(** C13: with the DNS proxy, and as long as no server is entered twice for an interface (with a lifetime and without, or under
    two domains), the calls that were made leave the proxy with exactly the servers of the entries of the services, or with the
    fallback servers if no service has one.  The fallback servers differ from each other, and the kernel was started without servers:
    those are entered before the proxy is used and can leave it without any ([pnp_servers_lost]). *)
Theorem proxy_has_servers env fallback tr r s0 o0 : NoDup fallback ->
  __connman_resolver_init env true true [] fallback start = Some (r, s0, o0) -> clean_run tr s0 = true ->
  exists s' o, run tr s0 = Some (s', o) /\ replay (o0 ++ o) ∅ = expected (entry_list s').
Proof.
  intros Hn E0 Hc.
  destruct (append_public_run env fallback (set_enabled true start)) as ([] & s1 & o1 & E1 & Hi1 & Hen1 & Hd1 & Ev1).
  { by apply core_inv_mode, start_inv. } { done. } { split; [intros e e' x He|intros e He]; by apply not_elem_of_nil in He. }
  { done. } { done. } { intros n _. by apply not_elem_of_nil. }
  assert (E : (r, s0, o0) = (0, s1, o1)).
  { enough (Some (r, s0, o0) = Some (0, s1, o1)) by congruence. rewrite <- E0. unfold __connman_resolver_init. cbn [append_pnp negb].
    eapply bind_next; [done|]. eapply bind_next; [done|]. rewrite <- (app_nil_r o1). by eapply bind_run. }
  injection E as -> -> ->. destruct (run_good tr s1 Hi1) as (s' & o & E & Hi & Em & Hg). exists s', o. split; [done|].
  destruct (good_view _ _ _ (Hg Hc) Hen1 Hd1) as [_ Ev]. rewrite replay_app. change ∅ with (expected (entry_list (set_enabled true start))).
  by rewrite Ev1.
Qed.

# The task:
Check the lines above and copy each one that includes "Some".

# Written response:
  __connman_resolver_init env true true [] fallback start = Some (r, s0, o0) -> clean_run tr s0 = true ->
  exists s' o, run tr s0 = Some (s', o) /\ replay (o0 ++ o) ∅ = expected (entry_list s').
  { enough (Some (r, s0, o0) = Some (0, s1, o1)) by congruence. rewrite <- E0. unfold __connman_resolver_init. cbn [append_pnp negb].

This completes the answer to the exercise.